Data:
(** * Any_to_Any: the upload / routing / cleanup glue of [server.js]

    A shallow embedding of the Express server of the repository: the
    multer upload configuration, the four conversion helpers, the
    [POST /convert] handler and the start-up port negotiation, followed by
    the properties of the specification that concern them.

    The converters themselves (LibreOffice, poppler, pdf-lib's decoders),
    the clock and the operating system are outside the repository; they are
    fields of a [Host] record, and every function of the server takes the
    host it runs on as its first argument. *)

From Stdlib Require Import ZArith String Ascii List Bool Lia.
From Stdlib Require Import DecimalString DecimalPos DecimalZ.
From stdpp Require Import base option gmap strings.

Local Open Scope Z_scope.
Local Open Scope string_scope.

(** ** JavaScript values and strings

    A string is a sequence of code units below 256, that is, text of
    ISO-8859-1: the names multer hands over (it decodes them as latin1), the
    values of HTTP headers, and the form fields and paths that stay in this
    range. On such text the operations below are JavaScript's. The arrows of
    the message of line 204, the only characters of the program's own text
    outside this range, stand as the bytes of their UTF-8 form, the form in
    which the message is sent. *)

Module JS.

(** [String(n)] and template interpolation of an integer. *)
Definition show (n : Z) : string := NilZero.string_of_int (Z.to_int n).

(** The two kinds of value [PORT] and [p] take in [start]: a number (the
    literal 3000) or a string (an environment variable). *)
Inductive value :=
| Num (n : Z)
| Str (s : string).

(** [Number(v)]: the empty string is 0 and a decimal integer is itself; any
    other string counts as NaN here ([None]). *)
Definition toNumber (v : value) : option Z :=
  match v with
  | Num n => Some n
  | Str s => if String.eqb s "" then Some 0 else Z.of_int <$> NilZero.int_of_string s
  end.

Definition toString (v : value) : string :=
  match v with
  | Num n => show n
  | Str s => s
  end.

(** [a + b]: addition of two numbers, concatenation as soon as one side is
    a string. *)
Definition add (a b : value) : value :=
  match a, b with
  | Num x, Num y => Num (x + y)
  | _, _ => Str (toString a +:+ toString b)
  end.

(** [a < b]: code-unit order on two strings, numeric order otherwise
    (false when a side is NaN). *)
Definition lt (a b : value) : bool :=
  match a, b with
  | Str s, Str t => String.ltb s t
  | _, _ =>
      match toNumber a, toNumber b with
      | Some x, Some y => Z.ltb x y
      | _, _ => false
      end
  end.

...

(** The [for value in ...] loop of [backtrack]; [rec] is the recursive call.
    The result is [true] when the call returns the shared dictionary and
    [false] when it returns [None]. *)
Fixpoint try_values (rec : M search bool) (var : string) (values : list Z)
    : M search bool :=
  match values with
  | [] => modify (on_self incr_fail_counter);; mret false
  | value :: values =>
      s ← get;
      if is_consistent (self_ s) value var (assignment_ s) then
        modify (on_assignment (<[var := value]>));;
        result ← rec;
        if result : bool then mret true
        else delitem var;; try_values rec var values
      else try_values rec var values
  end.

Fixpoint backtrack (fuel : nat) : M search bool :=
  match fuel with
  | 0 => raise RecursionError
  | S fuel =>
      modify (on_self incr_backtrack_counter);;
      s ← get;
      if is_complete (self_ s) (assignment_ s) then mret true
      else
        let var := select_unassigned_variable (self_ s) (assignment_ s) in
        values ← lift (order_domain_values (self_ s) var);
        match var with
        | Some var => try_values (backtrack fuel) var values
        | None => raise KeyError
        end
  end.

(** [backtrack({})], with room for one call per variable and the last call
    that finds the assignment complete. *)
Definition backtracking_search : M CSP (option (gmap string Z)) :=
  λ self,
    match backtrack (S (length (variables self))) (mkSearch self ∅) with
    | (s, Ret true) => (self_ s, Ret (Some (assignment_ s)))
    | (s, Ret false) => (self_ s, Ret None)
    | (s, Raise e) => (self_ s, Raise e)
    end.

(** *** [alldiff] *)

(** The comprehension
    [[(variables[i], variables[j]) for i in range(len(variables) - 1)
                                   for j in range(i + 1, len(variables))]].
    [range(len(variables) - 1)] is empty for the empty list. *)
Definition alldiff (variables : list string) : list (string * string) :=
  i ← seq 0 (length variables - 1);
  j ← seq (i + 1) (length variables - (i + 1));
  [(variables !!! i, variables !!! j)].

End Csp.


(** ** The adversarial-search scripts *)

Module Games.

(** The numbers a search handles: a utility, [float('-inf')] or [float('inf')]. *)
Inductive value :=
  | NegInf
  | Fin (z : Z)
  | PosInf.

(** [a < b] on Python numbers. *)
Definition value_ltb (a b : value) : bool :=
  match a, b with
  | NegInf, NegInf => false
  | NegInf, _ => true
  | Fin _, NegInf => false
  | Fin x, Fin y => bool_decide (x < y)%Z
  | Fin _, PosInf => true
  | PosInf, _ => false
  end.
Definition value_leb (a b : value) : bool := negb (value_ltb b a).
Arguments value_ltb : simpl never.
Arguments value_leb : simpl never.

--

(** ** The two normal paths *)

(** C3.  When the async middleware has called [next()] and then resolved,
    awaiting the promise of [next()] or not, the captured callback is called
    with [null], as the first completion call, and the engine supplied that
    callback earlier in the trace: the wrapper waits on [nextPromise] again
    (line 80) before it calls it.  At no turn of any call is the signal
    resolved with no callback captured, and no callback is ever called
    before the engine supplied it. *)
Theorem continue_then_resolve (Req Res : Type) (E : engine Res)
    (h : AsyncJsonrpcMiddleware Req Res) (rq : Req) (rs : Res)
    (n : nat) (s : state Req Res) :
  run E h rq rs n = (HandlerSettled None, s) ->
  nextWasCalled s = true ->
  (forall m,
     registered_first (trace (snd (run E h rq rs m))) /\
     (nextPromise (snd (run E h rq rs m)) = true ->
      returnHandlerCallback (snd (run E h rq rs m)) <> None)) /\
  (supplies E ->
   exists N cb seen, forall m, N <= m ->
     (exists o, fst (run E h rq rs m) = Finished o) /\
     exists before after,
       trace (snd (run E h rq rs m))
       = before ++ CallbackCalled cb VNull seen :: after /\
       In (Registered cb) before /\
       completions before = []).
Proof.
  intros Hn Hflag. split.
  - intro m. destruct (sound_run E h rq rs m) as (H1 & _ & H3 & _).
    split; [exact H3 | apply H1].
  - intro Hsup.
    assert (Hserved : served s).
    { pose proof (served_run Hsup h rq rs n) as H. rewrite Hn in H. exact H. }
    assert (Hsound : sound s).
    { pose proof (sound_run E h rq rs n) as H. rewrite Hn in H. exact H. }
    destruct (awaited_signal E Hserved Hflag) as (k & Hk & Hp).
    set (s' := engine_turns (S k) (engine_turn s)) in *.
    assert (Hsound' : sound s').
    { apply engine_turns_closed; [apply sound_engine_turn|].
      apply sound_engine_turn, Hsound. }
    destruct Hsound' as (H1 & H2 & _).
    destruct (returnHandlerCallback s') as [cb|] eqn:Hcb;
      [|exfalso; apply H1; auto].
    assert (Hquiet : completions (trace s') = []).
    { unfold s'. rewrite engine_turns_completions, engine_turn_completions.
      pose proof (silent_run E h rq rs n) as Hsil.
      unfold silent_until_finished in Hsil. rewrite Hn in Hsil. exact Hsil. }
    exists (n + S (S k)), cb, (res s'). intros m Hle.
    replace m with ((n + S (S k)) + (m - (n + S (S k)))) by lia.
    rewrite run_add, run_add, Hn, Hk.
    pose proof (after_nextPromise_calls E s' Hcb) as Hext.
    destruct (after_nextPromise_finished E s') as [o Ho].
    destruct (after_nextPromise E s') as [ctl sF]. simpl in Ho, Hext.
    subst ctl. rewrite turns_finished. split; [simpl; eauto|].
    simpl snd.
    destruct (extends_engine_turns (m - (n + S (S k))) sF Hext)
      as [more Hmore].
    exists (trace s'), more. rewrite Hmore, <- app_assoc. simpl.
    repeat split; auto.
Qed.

Instructions for the task: The required answer is the exact run of lines above starting at the line with "engine_turns_closed; [apply sound_engine_turn|]." and ending at the line with "assert (Hquiet : completions", with both ends present.

Task response:
    { apply engine_turns_closed; [apply sound_engine_turn|].
      apply sound_engine_turn, Hsound. }
    destruct Hsound' as (H1 & H2 & _).
    destruct (returnHandlerCallback s') as [cb|] eqn:Hcb;
      [|exfalso; apply H1; auto].
    assert (Hquiet : completions (trace s') = []).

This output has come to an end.